4.1 Strengths and limitations
Among this study’s strengths are the longitudinal design, use of time-location diaries and modelled air pollution data to estimate individual-level PM2.5 exposure, accounting for events occurring between survey rounds like the COVID-19 pandemic, adjustment for important confounders such as socioeconomic factors with multiple measures, and repeated use of standardised validated measures for respiratory symptom outcomes.
However, there were several limitations. The participation rate and sample size in the follow-up survey were modest. Follow-up participants differed from the rest of the cohort on several key characteristics, which may have introduced selection bias. However, these factors were partially accounted for through adjustment in our regression models. In addition, we lacked participant data on respiratory symptoms from before the coalmine fire. Time-location diaries that were used to determine where participants were during the mine fire probably resulted in some degree of measurement error, especially since they were administered 2–3 years after the event. Further, PM2.5 exposure was based on modelled estimates, which could deviate from actual concentrations [4], and do not account for individual variations due to wearing masks or time spent outdoors. The uniqueness of this cohort, particularly their older age, regional location, and residence within a developed country with high vaccine uptake before COVID-19 became widespread, means our findings may not generalise findings to other settings.
5 Conclusions
Our findings suggest extreme but medium-duration PM2.5 exposure from a coalmine fire has negative long-term effects on respiratory health, most noticeably chronic cough, possibly due to inducement of cough hypersensitivity, and current wheeze. This is concerning because the effects appeared to worsen over time, and chronic cough is associated with a deterioration in health. We also found some evidence that COVID-19 exacerbated effects of coalmine fire-related PM2.5.

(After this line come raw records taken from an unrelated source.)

Lemma raises_load_entries path0 all failed servicename path ty names :
  read_directory H path0 = Some (all, failed) → (∀ n, n ∈ names → n ∈ all) → ∀ deplist st,
  raises Q (load_entries load servicename path ty names deplist st).2.
Proof.
  intros Hd. induction names as [|n names IH]; intros Hin deplist st; cbn [load_entries]; [done|].
  assert (∀ m, m ∈ names → m ∈ all) as Hin' by (intros; apply Hin; by right).
  destruct (_ =? _); [by apply IH|]. destruct (load n None st) as [st' [y|e]] eqn:E; [by apply IH|].
  assert ((∀ m, e ≠ Not_found m) → Q e) as He by (eapply load_Q; [exact Hd|apply Hin; by left|exact E]).
  destruct e; first [by apply IH|by apply He].
Qed.
Lemma raises_dep_dir servicename filename deplist path ty st :
  raises Q (process_dep_dir H load servicename filename deplist path ty st).2.
Proof.
  unfold process_dep_dir. destruct (read_directory _ _) as [[names failed]|] eqn:Ed; [|done].
  pose proof (raises_load_entries _ names failed servicename path ty names Ed ltac:(done) deplist st) as Hl.
  by destruct (load_entries _ _ _ _ _ _ _) as [st' [deps|e]].
Qed.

There are serious implications for the millions of Australians affected by the 2019/2020 Black Summer bushfires, the hundreds of millions affected by 2020 and 2023 wildfires across North America and elsewhere. As climate change increases the frequency, intensity, duration, and spread of fires, smoke exposure will grow as a global public health problem, and along with habitat destruction and the wild animal trade, may be exacerbated by the emergence of new zoonotic diseases.
Supporting information
(DOCX)
Data Availability
As per the terms of the contract with the project funder, the Victorian Department of Health, we are unable to make our data public as they contain sensitive and potentially identifiable information. Requests for access may be sent to contact@hazelwoodhealthstudy.org.au.
Funding Statement
This study was funded by the Department of Health, State Government of Victoria (providing salary support for TJL, MC, CLS, CXG, DB, DP, SA, JI, MJA; all others – BMB, TAM, AJ – donated their time), but the manuscript represents the views of the authors and not the Department. The funder (Department of Health) had no role in study design, data collection, analysis or preparation of the manuscript. A draft of this paper was submitted to the funder for comment prior to submission for publication.